Imagine, if you will, a book that's The Flower Fairies meets Hatchet (Gary Paulson), but a book that's much more character driven and with much more lyrical writing than either. That's the feeling I got from The Night Fairy, by Laura Amy Schlitz (Candlewick, Feb. 23, 2010, 117 pp in ARC form).

I loved it, and I highly, highly recommend it, particularly for 8 or 9 year old girls who are still gaining confidence in their reading. It's simple, yet engrossing (and beautiful, with full color illustrations by Angela Barrett).

The Night Fairy tells of Flory, a fairy child still growing into her wings. One night when Flory (being a night fairy) is out and about a little brown bat makes a mistake that costs her dearly. With her wings crunched up by bat teeth, Flory is trapped, alone and terrified of the bat-bringing dark. So she decides to be a day fairy, fiercely determined to survive alone in a strange and alien world.

And that includes becoming a part of it--making an alliance, of sorts, with a squirrel (who's motivated by his constant desire for tasty snacks), and then, in a rather lovely coming of age experience, saving two little hummingbird eggs when their mother is ensnared by a spider's web.

"She pressed her palms flat against the shells and began to sing. She sang a spell of comfort for small living things. As she sang, she thought of the warmest things she knew....

By the time she finished singing, the two little eggs hummed with life. Flory pushed them together and tucked the grass quilt over them. "Now," she said, "you must stay warm until your mother comes home." She stopped down and kissed the quilt twice. "I'm going to bring her home soon," she added, "but you'll be warm through the night."

She felt to make sure her dagger was still at her side. Then she wrapped both hands around the nearest barberry twig, kicked off from the nest, and swung herself down through the branches." (pp 72-73 in ARC form).

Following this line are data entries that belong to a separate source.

Lemma publish_sound F i uid expected us w : (i ∉ F) -> validId i = true -> lent w -> sound (i :: F) (with_files us []) w ->
  wp (publish uid expected i) (fun r w' => (sound F (fun _ _ => True) w' /\ returnable w') /\
    match r with
    | Returns _ => accepted uid expected i us (committed (w_db w'))
    | Throws => users (committed (w_db w')) = us \/ accepted uid expected i us (committed (w_db w'))
    end) w.
Proof.
  intros HF Hv Hl Hs. pose proof Hs as [Hck (now & st & Hn & Hh & Hi)]. pose proof (i_more _ _ _ _ _ Hi) as [Eus _].
  destruct (i_flight _ _ _ _ _ Hi i ltac:(left)) as [Hrow Hp].
  assert (sound F (has_complete i) w) as Hs1.
  { split; [done|]. exists now, st. split_and!; try done. eapply Inv_weaken, Inv_fewer, Hi; [done|]. intros j Hj. by right. }
  eapply wp_mono; [apply (wp_Transaction_post (master_key := master_key) (Inv := Inv F (has_complete i)) (ck := ck)
    (fun _ t => accepted uid expected i us t)); [done|done|]|].
  2: { intros r w' [[Hs' Hret] Hr]. split; [split; [|done]; by eapply sound_weaken, Hs'|].
       destruct r; [apply Hr|]. destruct Hr as [->|[_ Hr]]; [by left|by right]. }
  intros w1 Ho1 _ Ev1 _. set (c := committed (w_db w)) in *.
  apply wp_bind, (wp_opened_query (master_key := master_key) (Inv := Inv F (has_complete i)) (ck := ck) _ c); [done|].
  intros r w2 _ Ho2 Ev2 _ [->|Hr]; [done|]. rewrite Ev1 in Hr, Ev2. subst r.
  destruct (List.find (is_user uid) (users c)) as [row|] eqn:Ef; [|by apply wp_fail].
  apply wp_bind, wp_require; [intros Hver%Z.eqb_eq|by split].
  apply wp_bind, (wp_step F i c); [done|].
  intros r w3 _ Ho3 _ [->|(n3 & x3 & _ & E3 & ->)]; [done|]. rewrite Ev2 in E3. unfold change_profile in E3.
  destruct (existsb _ _); [done|]. injection E3 as _ E3.
  apply wp_bind, (wp_step F i c); [done|].
  intros r w4 _ Ho4 _ [->|(n4 & x4 & _ & E4 & ->)]; [done|]. injection E4 as _ E4.
  apply wp_bind.
  apply (wp_mono _ (fun r w5 => opened master_key (Inv F (has_complete i)) ck c w5 /\ (r <> Throws ->
    users (view (w_db w5)) = changed uid i us /\ exists e, avatars (view (w_db w5)) = relabel i (p_avatar row) e <$> avatars c))).
  { unfold relabel. destruct (sempty (p_avatar row)).
    - apply wp_ret. split; [done|]. intros _. rewrite <- E4, <- E3. cbn. split; [by rewrite Eus|]. by exists 0.
    - apply (wp_step F i c); [done|].
      intros r w5 _ Ho5 _ [->|(n5 & x5 & _ & E5 & ->)]; [done|]. injection E5 as _ E5. split; [done|]. intros _.
      rewrite <- E5, <- E4, <- E3. cbn. split; [by rewrite Eus|]. exists (ck n5 + day). by rewrite <- list_fmap_compose. }
  intros r w5 [Ho5 Hr5]. destruct r as [x5|]; [|done]. destruct (Hr5 ltac:(done)) as [Eu5 (e & Ea5)].
  apply wp_bind, (wp_step F i c); [done|].
  intros r w6 _ Ho6 _ [->|(n6 & x6 & _ & E6 & ->)]; [done|].
  assert (users (view (w_db w6)) = changed uid i us /\ avatars (view (w_db w6)) = relabel i (p_avatar row) e <$> avatars c) as [Eu Ea].
  { unfold notify in E6. destruct (existsb _ _); by injection E6 as _ <-. }
  apply wp_ret. split; [done|]. intros y _. pose proof Ho6 as (_ & _ & [Hck6 (now6 & st6 & Hn6 & Hh6 & Hi6)]). split.
  - split; [done|]. exists now6, st6. split_and!; try done. eapply (publish_inv F i uid row); try done. by rewrite Eus.
  - split; [done|]. apply find_some in Ef as [Hin%list_elem_of_In Hid%Z.eqb_eq]. exists row. by rewrite <- Eus.
Qed.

Sweet, yet tough (she makes her own dagger! Takes on insect monsters!), vulnerable, yet self-reliant--Flory is a superb addition to the fairy repertoire of younger middle grade readers. I can't wait to see the book in its finished form, with its final illustrations.

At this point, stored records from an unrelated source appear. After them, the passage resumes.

(* ===== verification/Session.v ===== *)
(** A client connection: the frames of [src/servers/chat/network/MsgNode.cpp]
    and the reading, writing and closing of
    [src/servers/chat/network/CSession.cpp], with the message identifiers and
    limits of [src/servers/chat/core/const.h]. *)
From S2P Require Import Prelude TokenBucket.

(** ** Limits and message identifiers *)

Definition MAX_LENGTH : Z := 1024 * 2.
Definition MAX_FILE_FRAME_LENGTH : Z := 60 * 1024.
Definition HEAD_TOTAL_LEN : Z := 4.
Definition MAX_SENDQUE : Z := 1000.
Definition SendByteLimit : Z := 4 * 1024 * 1024.
Definition CHAT_AUTH_TIMEOUT_SECONDS : Z := 10.
Definition CHAT_IDLE_TIMEOUT_SECONDS : Z := 120.

Definition MSG_CHAT_LOGIN : Z := 1005.
Definition MSG_CHAT_LOGIN_RSP : Z := 1006.
Definition ID_SEARCH_USER_REQ : Z := 1007.
Definition ID_SEARCH_USER_RSP : Z := 1008.
Definition ID_ADD_FRIEND_REQ : Z := 1009.
Definition ID_ADD_FRIEND_RSP : Z := 1010.
Definition ID_NOTIFY_ADD_FRIEND_REQ : Z := 1011.
Definition ID_AUTH_FRIEND_REQ : Z := 1013.
Definition ID_AUTH_FRIEND_RSP : Z := 1014.
Definition ID_NOTIFY_AUTH_FRIEND_REQ : Z := 1015.
Definition ID_TEXT_CHAT_MSG_REQ : Z := 1017.
Definition ID_TEXT_CHAT_MSG_RSP : Z := 1018.
Definition ID_NOTIFY_TEXT_CHAT_MSG_REQ : Z := 1019.
Definition ID_TEXT_CHAT_MSG_ACK : Z := 1020.
Definition ID_NOTIFY_OFF_LINE_REQ : Z := 1021.
Definition ID_HEART_BEAT_REQ : Z := 1023.
Definition ID_HEARTBEAT_RSP : Z := 1024.
Definition ID_UPLOAD_FILE_REQ : Z := 1025.
Definition ID_UPLOAD_FILE_CHUNK_REQ : Z := 1027.
Definition ID_UPLOAD_FILE_FINISH_REQ : Z := 1029.
Definition ID_DOWNLOAD_FILE_REQ : Z := 1032.
Definition ID_DOWNLOAD_FILE_DONE : Z := 1034.
Definition ID_FILE_TRANSFER_CANCEL : Z := 1035.
Definition ID_RESOURCE_TOKEN_REQ : Z := 1036.
Definition ID_RESOURCE_TOKEN_RSP : Z := 1037.
Definition ID_RESOURCE_REVOKE_REQ : Z := 1038.

Definition IsFileTransferMessage (id : Z) : bool :=
  (ID_UPLOAD_FILE_REQ <=? id) && (id <=? ID_FILE_TRANSFER_CANCEL).

Definition client_requests : list Z :=
  [MSG_CHAT_LOGIN; ID_SEARCH_USER_REQ; ID_ADD_FRIEND_REQ; ID_AUTH_FRIEND_REQ; ID_TEXT_CHAT_MSG_REQ;
   ID_TEXT_CHAT_MSG_ACK; ID_HEART_BEAT_REQ; ID_RESOURCE_TOKEN_REQ; ID_RESOURCE_REVOKE_REQ;
   ID_UPLOAD_FILE_REQ; ID_UPLOAD_FILE_CHUNK_REQ; ID_UPLOAD_FILE_FINISH_REQ; ID_DOWNLOAD_FILE_REQ;
   ID_DOWNLOAD_FILE_DONE; ID_FILE_TRANSFER_CANCEL].
Definition IsClientRequestMessage (id : Z) : bool := existsb (Z.eqb id) client_requests.

(** ** Frames *)

(** A 16-bit number in network byte order. *)
Definition be16 (z : Z) : string := String (byte_of (Z.shiftr (u16 z) 8)) (String (byte_of (u16 z)) "").
Definition of_be16 (hi lo : ascii) : Z := Z.lor (Z.shiftl (of_byte hi) 8) (of_byte lo).

(** The bytes of a [SendNode]: identifier, length, body. *)
Definition SendNode (msg : string) (msg_id : Z) : string :=
  be16 msg_id ++ be16 (ssize msg) ++ msg.

(** ** Sending *)

(** The head of a frame is read back. *)
Lemma of_be16_sum hi lo : of_be16 hi lo = 256 * of_byte hi + of_byte lo.
Proof.
  unfold of_be16. pose proof (of_byte_bound lo). rewrite lor_shiftl_add by lia. lia.
Qed.

Lemma be16_of_be16 hi lo : be16 (of_be16 hi lo) = String hi (String lo "").
Proof.
  pose proof (of_byte_bound hi). pose proof (of_byte_bound lo). rewrite of_be16_sum.
  assert (u16 (256 * of_byte hi + of_byte lo) = 256 * of_byte hi + of_byte lo) as Hu
    by (apply Z.mod_small; lia).
  unfold be16. rewrite Hu, Z.shiftr_div_pow2 by lia. change (2 ^ 8) with 256.
  rewrite (Z.mul_comm 256), Z.div_add_l, (Z.div_small (of_byte lo)), Z.add_0_r by lia.
  rewrite byte_of_of_byte. do 2 f_equal. unfold byte_of.
  rewrite Z.add_comm, Z.mod_add by lia. apply byte_of_of_byte.
Qed.

Lemma of_be16_bound hi lo : 0 <= of_be16 hi lo < 65536.
Proof. rewrite of_be16_sum. pose proof (of_byte_bound hi). pose proof (of_byte_bound lo). lia. Qed.

Lemma be16_inj x y : 0 <= x < 65536 -> 0 <= y < 65536 -> be16 x = be16 y -> x = y.
Proof.
  intros Hx Hy. unfold be16, u16. rewrite !(Z.mod_small _ (2 ^ 16)) by lia.
  rewrite !Z.shiftr_div_pow2 by lia. change (2 ^ 8) with 256. intros E.
  injection E as E1 E2. apply (f_equal of_byte) in E1, E2. rewrite !of_byte_byte_of in E1, E2.
  pose proof (Z.div_lt_upper_bound x 256 256). pose proof (Z.div_lt_upper_bound y 256 256).
  pose proof (Z.div_pos x 256). pose proof (Z.div_pos y 256).
  rewrite !(Z.mod_small (_ / _)) in E1 by lia.
  rewrite (Z.div_mod x 256), (Z.div_mod y 256) by lia. congruence.
Qed.

Lemma of_be16_be16 z : 0 <= z < 65536 -> of_be16 (byte_of (Z.shiftr (u16 z) 8)) (byte_of (u16 z)) = z.
Proof. intros Hz. apply be16_inj; [apply of_be16_bound|done|]. by rewrite be16_of_be16. Qed.

Module SendQueue.

(** The sending half of a [CSession]: [started] counts the posted runs of
    [StartWrite], [flight] the frames handed to [async_write] and not yet
    completed, [wire] what the socket has taken and [accepted] the frames for
    which [Send] returned true. *)
Record Queue := mkQueue {
  b_close : bool;
  send_que : list string;
  send_bytes : Z;
  started : nat;
  flight : list string;
  wire : list string;
  accepted : list string;
}.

One reason why I am particularly curious to see the final illustrations is to be certain that I can legitimately promote this book as a Reading in Color title. I think that Flory, as shown on the cover and interior illustration available in this online excerpt, looks like she is Black. Doret, of The HappyNappyBookseller, thought the same. So I'm going with it...

Other reviews: As well as Doret's comments linked to above, Betsy at Fuse #8 has a review of the final book.

(disclosure: I received an arc from the publisher)


  1. I have this pre-ordered, so thanks for the review! I'm thinking the older version of Flory could be R.J. Anderson's Spell Hunter (Faery Rebels). Daggers again.

  2. Huh. Maybe she's dark like Yiyi's Little Night. Interesting choice, making her so tough.

  3. Sounds lovely!

    I have to say, this line "a little brown bat" made me think of that old Peter Paul & Mary song with the little leatherwing bat.

  4. I loved this one and I can't wait to see the final art as well

  5. Well, this book sounds lovely! I've seen this book around, although I haven't really seen any reviews for it, but I wasn't sure what to think. I've read her Newbery Book, and I was a bit... underwhelmed so I wasn't sure how she's do with a fiction title. But, it sounds like a great read, and I'm definitely going to watch for it now!

  6. This is a lovely gem of a book, very different from her first. Do give it a try!